Rounded out by the surprise last-minute addition of Paul’s son David (Jonathan Majors, The Last Black Man in San Francisco), the old friends begin their mission, and as with Lee’s best ensemble-driven films, the group features a combustible combination of disparate backgrounds that are bound to explode in one way or another.
At appropriate intervals throughout their journey, Lee flashes back to the Bloods’ discovery of the treasure and their subsequent ambush by the Vietcong, revealing a gift for action filmmaking that he’s rarely flexed in his 30-plus year filmography.
The sequences also feature an appealing playfulness with aspect ratios and the intriguing decision to have the surviving Bloods played by their older, present-day selves in the flashbacks, conveying their reflective nature returning to a place of great trauma and how they’ve had difficulty letting go of that painful experience.
Back in modern day, the foreshadowing of an invisible threat makes the Bloods’ search for the gold extremely tense and pays off in brutal fashion, as does Paul’s aversion to being approached by Vietnamese strangers. And more than most Lee films, Da 5 Bloods is peppered with black history as the director employs intelligent uses of archival footage and images, namely to raise up the heroic efforts of lesser known figures.
A soundtrack populated with Marvin Gaye classics, an aptly heroic Terence Blanchard score, other choice period hits, and at least one callback to another iconic moment in Vietnam War cinema history further amplify Lee’s control of the material, and pairs well with gorgeous scenery by veteran cinematographer Newton Thomas Sigel, who’s remarkably in-tune with Lee’s vision in their first collaboration.
Clocking in at over 2 1/2 hours, Da 5 Bloods is nevertheless somewhat bloated and arguably could stand to shed a few twists and turns, mainly the inclusion of three members of an international mine-defusing nonprofit, but as is, it’s still wildly captivating, despite and somewhat because of its excess.

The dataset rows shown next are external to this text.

Lemma length_unit_of (v : Vec2) :
  Vector2.length v <> 0 -> Vector2.length (unit_of v) = 1.
Proof.
  intros H. apply (normalize_unit v). now apply normalize_unit_of.
Qed.

Lemma normalize_scaled_unit (v : Vec2) (k : R) :
  Vector2.length v <> 0 -> 0 < k ->
  Vector2.normalize (Vector2.mul (unit_of v) k) = Ok (unit_of v).
Proof.
  intros Hv Hk.
  assert (Hl : Vector2.length (Vector2.mul (unit_of v) k) = k).
  { rewrite length_mul, length_unit_of by assumption.
    rewrite Rabs_pos_eq; lra. }
  rewrite normalize_ok by (rewrite Hl; lra). rewrite Hl.
  unfold Vector2.mul. cbn [Vector2.x Vector2.y].
  f_equal. destruct (unit_of v) as [ux uy]. cbn [Vector2.x Vector2.y].
  f_equal; field; lra.
Qed.

(** What the two [if]s on [speed] compute for a moving agent: the unit
    vector of the velocity scaled by the relaxed speed, whether or not the
    cap fired in between. *)
Lemma regulate_speed_moving (cfg : Config) (v : Vec2) :
  0 < MAX_SPEED cfg ->
  Vector2.length v <> 0 ->
  regulate_speed cfg v
  = Ok (Vector2.mul (unit_of v)
          (Vector2.length v
           + (START_SPEED cfg - Vector2.length v)
             * SPEED_ADJUSTMENT_FACTOR cfg)).
Proof.
  intros Hmax Hv. unfold regulate_speed.
  rewrite (fne_true _ 0) by exact Hv.
  unfold fgt. destruct (Rgt_dec (Vector2.length v) (MAX_SPEED cfg)).
  - rewrite normalize_unit_of by exact Hv. cbn [bind].
    rewrite normalize_scaled_unit by assumption. reflexivity.
  - cbn [bind]. rewrite normalize_unit_of by exact Hv. reflexivity.
Qed.

Lemma regulate_speed_at_rest (cfg : Config) (v : Vec2) :
  0 <= MAX_SPEED cfg ->
  Vector2.length v = 0 ->
  regulate_speed cfg v = Ok v.
Proof.
  intros Hmax Hv. unfold regulate_speed. rewrite Hv.
  rewrite fgt_false by exact Hmax. cbn [bind]. now rewrite fne_false.
Qed.

(** C8, as the code has it.  For a positive MAX_SPEED, a non-negative
    START_SPEED, an adjustment factor in [0,1] and a non-zero mass
    equivalent, [move] returns and the position advances by the new
    velocity.  With [speed] the length of the velocity after the inertia
    update: whenever [speed <> 0] the relaxation is applied, whether or not
    the cap fired, and rescales the velocity along its direction; when the
    cap did not fire ([speed <= MAX_SPEED]) the new speed is
    [speed + (START_SPEED - speed) * SPEED_ADJUSTMENT_FACTOR] (4.1 for
    START_SPEED = 2, factor 0.3 and speed 5); when [speed = 0] the
    relaxation is skipped and the velocity stays zero. *)
Theorem speed_relaxation (cfg : Config) (self : Boid) :
  0 < MAX_SPEED cfg ->
  0 <= START_SPEED cfg ->
  0 <= SPEED_ADJUSTMENT_FACTOR cfg <= 1 ->
  MASS_EQUIVALENT cfg <> 0 ->
  let v := inertia cfg self in
  let speed := Vector2.length v in
  let new_speed :=
    speed + (START_SPEED cfg - speed) * SPEED_ADJUSTMENT_FACTOR cfg in
  exists self' : Boid,
    move cfg self = Ok self'
    /\ position self' = Vector2.add (position self) (velocity self')
    /\ (speed <> 0 ->
        velocity self'
        = Vector2.mul (unit_of v) (Vector2.length (velocity self'))
        /\ (speed <= MAX_SPEED cfg ->
            Vector2.length (velocity self') = new_speed))
    /\ (speed = 0 -> velocity self' = Vector2.zero)
    /\ (START_SPEED cfg = 2 -> SPEED_ADJUSTMENT_FACTOR cfg = 0.3 ->
        speed = 5 -> speed <= MAX_SPEED cfg ->
        Vector2.length (velocity self') = 4.1).
Proof.
  intros Hmax Hstart Hfactor Hmass v speed new_speed.
  assert (Hnew : speed <> 0 ->
                 Vector2.length (Vector2.mul (unit_of v) new_speed) = new_speed).
  { intros Hs. rewrite length_mul, length_unit_of by exact Hs.
    pose proof (length_nonneg v) as Hp. fold speed in Hp.
    rewrite Rabs_pos_eq; [lra |]. subst new_speed. nra. }
  unfold move. rewrite div_ok by exact Hmass. cbn [bind].
  fold (inertia cfg self). fold v.
  destruct (Req_dec_T speed 0) as [Hz | Hnz].
  - rewrite regulate_speed_at_rest by (fold speed; lra || assumption).
    cbn [bind]. eexists. split; [reflexivity |].
    cbn [position velocity set_position set_velocity].
    split; [reflexivity |]. split; [intros Hs; contradiction |].
    split; [intros _; now apply length_zero_inv |].
    intros _ _ H5 _. lra.
  - rewrite regulate_speed_moving by assumption. fold speed new_speed.
    cbn [bind]. eexists. split; [reflexivity |].
    cbn [position velocity set_position set_velocity].
    split; [reflexivity |].
    split; [intros _; rewrite (Hnew Hnz); split; [reflexivity | now intros _] |].
    split; [intros Hs; contradiction |].
    intros Hs Hf H5 _. rewrite Hnew by exact Hnz. subst new_speed. nra.
Qed.

Lemma inertia_horizontal (vx ax m : R) :
  Vector2.add (Vector2.mk vx 0) (Vector2.mk (ax / m) (0 / m))
  = Vector2.mk (vx + ax / m) 0.
Proof. unfold Vector2.add. simpl. f_equal. unfold Rdiv. lra. Qed.

(** An agent flying at speed 5 with no acceleration leaves the relaxation
    at speed 4.1. *)
Lemma speed_relaxation_witness :
  exists self' : Boid,
    move relaxation_scenario (new_boid (Vector2.mk 100 100) (Vector2.mk 5 0))
    = Ok self'
    /\ Vector2.length (velocity self') = 4.1.
Proof.
  destruct (speed_relaxation relaxation_scenario
              (new_boid (Vector2.mk 100 100) (Vector2.mk 5 0)))
    as (self' & Hmove & _ & _ & _ & Hspeed).
  - simpl. lra.
  - simpl. lra.
  - simpl. lra.
  - simpl. lra.
  - exists self'. split; [exact Hmove |].
    assert (H5 : Vector2.length
                   (inertia relaxation_scenario
                      (new_boid (Vector2.mk 100 100) (Vector2.mk 5 0))) = 5).
    { unfold inertia.
      cbn [velocity acceleration new_boid Vector2.zero Vector2.x Vector2.y].
      rewrite inertia_horizontal, length_horizontal.
      rewrite Rabs_pos_eq; simpl; lra. }
    apply Hspeed; [reflexivity | reflexivity | exact H5 |].
    rewrite H5. simpl. lra.
Defined.

(** An agent of the main8 world whose velocity (2,0) is cancelled by the
    acceleration (-4,0): the speed after the inertia update is 0, the
    relaxation is skipped, and the agent is left at speed 0 where the
    relaxation formula gives 0 + (2.25 - 0) * 0.3 = 0.675. *)
Lemma speed_relaxation_skipped_at_rest :
  let self := set_acceleration
                (new_boid (Vector2.mk 100 100) (Vector2.mk 2 0))
                (Vector2.mk (-4) 0) in
  let speed := Vector2.length (inertia main8 self) in
  speed = 0
  /\ exists self' : Boid,
       move main8 self = Ok self'
       /\ Vector2.length (velocity self')
          <> speed + (START_SPEED main8 - speed) * SPEED_ADJUSTMENT_FACTOR main8.
Proof.
  intros self speed.
  assert (Hspeed : speed = 0).
  { subst speed self. unfold inertia.
    cbn [velocity acceleration set_acceleration new_boid Vector2.x Vector2.y
         MASS_EQUIVALENT main8].
    rewrite inertia_horizontal, length_horizontal.
    replace (2 + -4 / 2) with 0 by lra. apply Rabs_R0. }
  split; [exact Hspeed |].
  unfold move. rewrite div_ok by (simpl; lra). cbn [bind].
  fold (inertia main8 self).
  rewrite regulate_speed_at_rest; [| simpl; lra | exact Hspeed].
  cbn [bind]. eexists. split; [reflexivity |].
  cbn [velocity set_position set_velocity]. fold speed.
  rewrite Hspeed. simpl. lra.
Qed.

(** ** Separation *)

Lemma rules_step_self (cfg : Config) (self boid : Boid) (i : nat) (acc : Flock) :
  rules_step cfg self i i boid acc = Ok acc.
Proof. unfold rules_step. now rewrite Nat.eqb_refl. Qed.

Lemma rules_step_far (cfg : Config) (self boid : Boid) (i j : nat) (acc : Flock) :
  PERCEPTION_RADIUS cfg
  <= Vector2.distance_to (position self) (position boid) ->
  rules_step cfg self i j boid acc = Ok acc.
Proof.
  intros Hfar. unfold rules_step. destruct (Nat.eqb j i); [reflexivity |].
  now rewrite flt_false.
Qed.

(** A perceived agent that is also inside the separation radius, at a
    positive distance. *)
Lemma rules_step_near (cfg : Config) (self boid : Boid) (i j : nat) (acc : Flock) :
  j <> i ->
  let d := Vector2.distance_to (position self) (position boid) in
  let diff := Vector2.sub (position self) (position boid) in
  0 < d -> d < PERCEPTION_RADIUS cfg -> d < SEPARATION_RADIUS cfg ->
  rules_step cfg self i j boid acc
  = Ok {| separation :=
            Vector2.add (separation acc)
              (Vector2.mk (Vector2.x (unit_of diff) / d)
                          (Vector2.y (unit_of diff) / d));
          alignment := Vector2.add (alignment acc) (velocity boid);
          cohesion := Vector2.add (cohesion acc) (position boid);
          total := S (total acc) |}.
Proof.
  intros Hne d diff Hd Hp Hs. unfold rules_step.
  apply Nat.eqb_neq in Hne. rewrite Hne. fold d.
  rewrite (flt_true _ _ Hp), (flt_true _ _ Hs). fold diff.
  assert (Hlen : Vector2.length diff = d)
    by (subst d diff; apply eq_sym, distance_to_sub).
  rewrite normalize_unit_of by (rewrite Hlen; lra). cbn [bind].
  rewrite div_ok by lra. reflexivity.
Qed.

Lemma dot_push (diff : Vec2) :
  Vector2.length diff <> 0 ->
  Vector2.dot
    (Vector2.mk (Vector2.x (unit_of diff) / Vector2.length diff)
                (Vector2.y (unit_of diff) / Vector2.length diff))
    diff = 1.
Proof.
  intros Hn. pose proof (length_sqr diff) as Hs.
  unfold Vector2.dot, unit_of. cbn [Vector2.x Vector2.y].
  transitivity ((Vector2.x diff * Vector2.x diff + Vector2.y diff * Vector2.y diff)
                / (Vector2.length diff * Vector2.length diff)).
  - field. exact Hn.
  - rewrite <- Hs. field. exact Hn.
Qed.
Lemma branches_status (api : CityBranches.Legistar)
      (recentDate futureDate : string) (matterId eventId : jsval)
      (city client : string) (type : jsval) (r : CityBranches.Response) :
  CityBranches.branches api recentDate futureDate matterId eventId
    city client type = Ok r ->
  CityBranches.statusCode r = 200 \/ CityBranches.statusCode r = 400.
Proof.
  unfold CityBranches.branches.
  destruct (is_string type "matters" || is_string type "legislation").
  { destruct (CityBranches.mapRows _ _); cbn [bind];
      [intros [= <-]; left; reflexivity | discriminate]. }
  destruct (is_string type "events" || is_string type "meetings").
  { destruct (CityBranches.mapRows _ _); cbn [bind];
      [intros [= <-]; left; reflexivity | discriminate]. }
  destruct (is_string type "matter-detail").
  { destruct (truthy matterId); cbn [negb];
      [|intros [= <-]; right; reflexivity].
    destruct (CityBranches.fetch_Matter _ _ _); cbn [bind]; [|discriminate].
    destruct (CityBranches.onEntry _ _); cbn [bind]; [|discriminate].
    destruct (CityBranches.mapRows _ _); cbn [bind]; [|discriminate].
    destruct (CityBranches.mapRows _ _); cbn [bind]; [|discriminate].
    intros [= <-]; left; reflexivity. }
  destruct (is_string type "agenda").
  { destruct (truthy eventId); cbn [negb];
      [|intros [= <-]; right; reflexivity].
    destruct (CityBranches.fetch_EventItems _ _ _); cbn [bind];
      [|discriminate].
    destruct (CityBranches.mapRows _ _); cbn [bind]; [|discriminate].
    intros [= <-]; left; reflexivity. }
  intros [= <-]. right. reflexivity.
Qed.
(** C1 on the pool 1.0.0, 2.0.0, 2.5.3: the caret range on 2.0.0 resolves to
    2.5.3, the caret range on 3.0.0 matches nothing. *)
Lemma resolveVersion_range_witness :
  (exists m, resolveVersion Examples.npm_feed_only 0 "^2.0.0"
             = Some (Called (Resolved m))
             /\ greatest_satisfying
                  [JString "1.0.0"; JString "2.0.0"; JString "2.5.3"]
                  "^2.0.0" m)
  /\ resolveVersion Examples.npm_feed_only 0 "^3.0.0"
     = Some (Called (Rejected (Error (no_match_message "^3.0.0")))).
Proof.
  split.
  - refine (proj1 (resolveVersion_range semver_core semver_core_laws
                     Examples.npm_feed_only "^2.0.0"
                     [JString "1.0.0"; JString "2.0.0"; JString "2.5.3"] 0
                     _ _ _ _ _) _);
      try discriminate; try reflexivity.
    exists (JString "2.0.0"). split; [right; left; reflexivity|].
    exists "2.0.0". split; reflexivity.
  - refine (proj1 (proj2 (resolveVersion_range semver_core semver_core_laws
                     Examples.npm_feed_only "^3.0.0"
                     [JString "1.0.0"; JString "2.0.0"; JString "2.5.3"] 0
                     _ _ _ _ _) _));
      try discriminate; try reflexivity.
    intros x Hx [s [Hs Hsat]].
    simpl in Hx. destruct Hx as [<-|[<-|[<-|[]]]];
      injection Hs as <-; vm_compute in Hsat; discriminate.
Defined.
(** * The daily planner of [app.js]: tasks, slot buckets and pill tokens

    A shallow embedding of the state and of the event handlers of the
    [App] component of [src/app.js] (with the guards of its
    [UnscheduledTasks] child and the drop handlers of [UnifiedSchedule]),
    and the properties of the slot-assignment core stated in the design
    specification.

    Conventions of the embedding.
    - React state ([useState]) is a field of an explicit state record; a
      handler is a function from the state to its completion and the next
      state.  Events are serialized (one handler runs to its end before the
      next one starts), as the specification's concurrency model says, so a
      handler reads the state of the latest render.
    - The Dexie table [db.tasks] is an external collaborator: the model
      keeps its key generator and the requests the application sends it.
    - JavaScript strings are sequences of UTF-16 code units. *)

From Stdlib Require Import List NArith ZArith String Ascii Bool Lia.
From Stdlib Require Import DecimalString DecimalN.
Import ListNotations.

(** ** JavaScript values, strings and strict equality *)

Module JS.

(** A string is its sequence of UTF-16 code units. *)
Definition jsstring := list N.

In particular, Lee’s textbook rambling, equally frustrating and exhilarating dialogue that was missing from the more focused BlacKkKlansman (2018) is back, and most noticeably benefits Lindo, affording his haunted, Trump-supporting Paul some of the film’s most moving moments.
The remarkable attention to detail culminates in an unexpected number of emotional punches in the action-packed finale, and a coda with impeccable timing with the recent efforts of the Black Lives Matter movement. Even though Lee has consistently been cutting-edge throughout his career, especially when it comes to race relations, his latest work’s topicality is a wonder to behold and is by far the year’s best film thus far.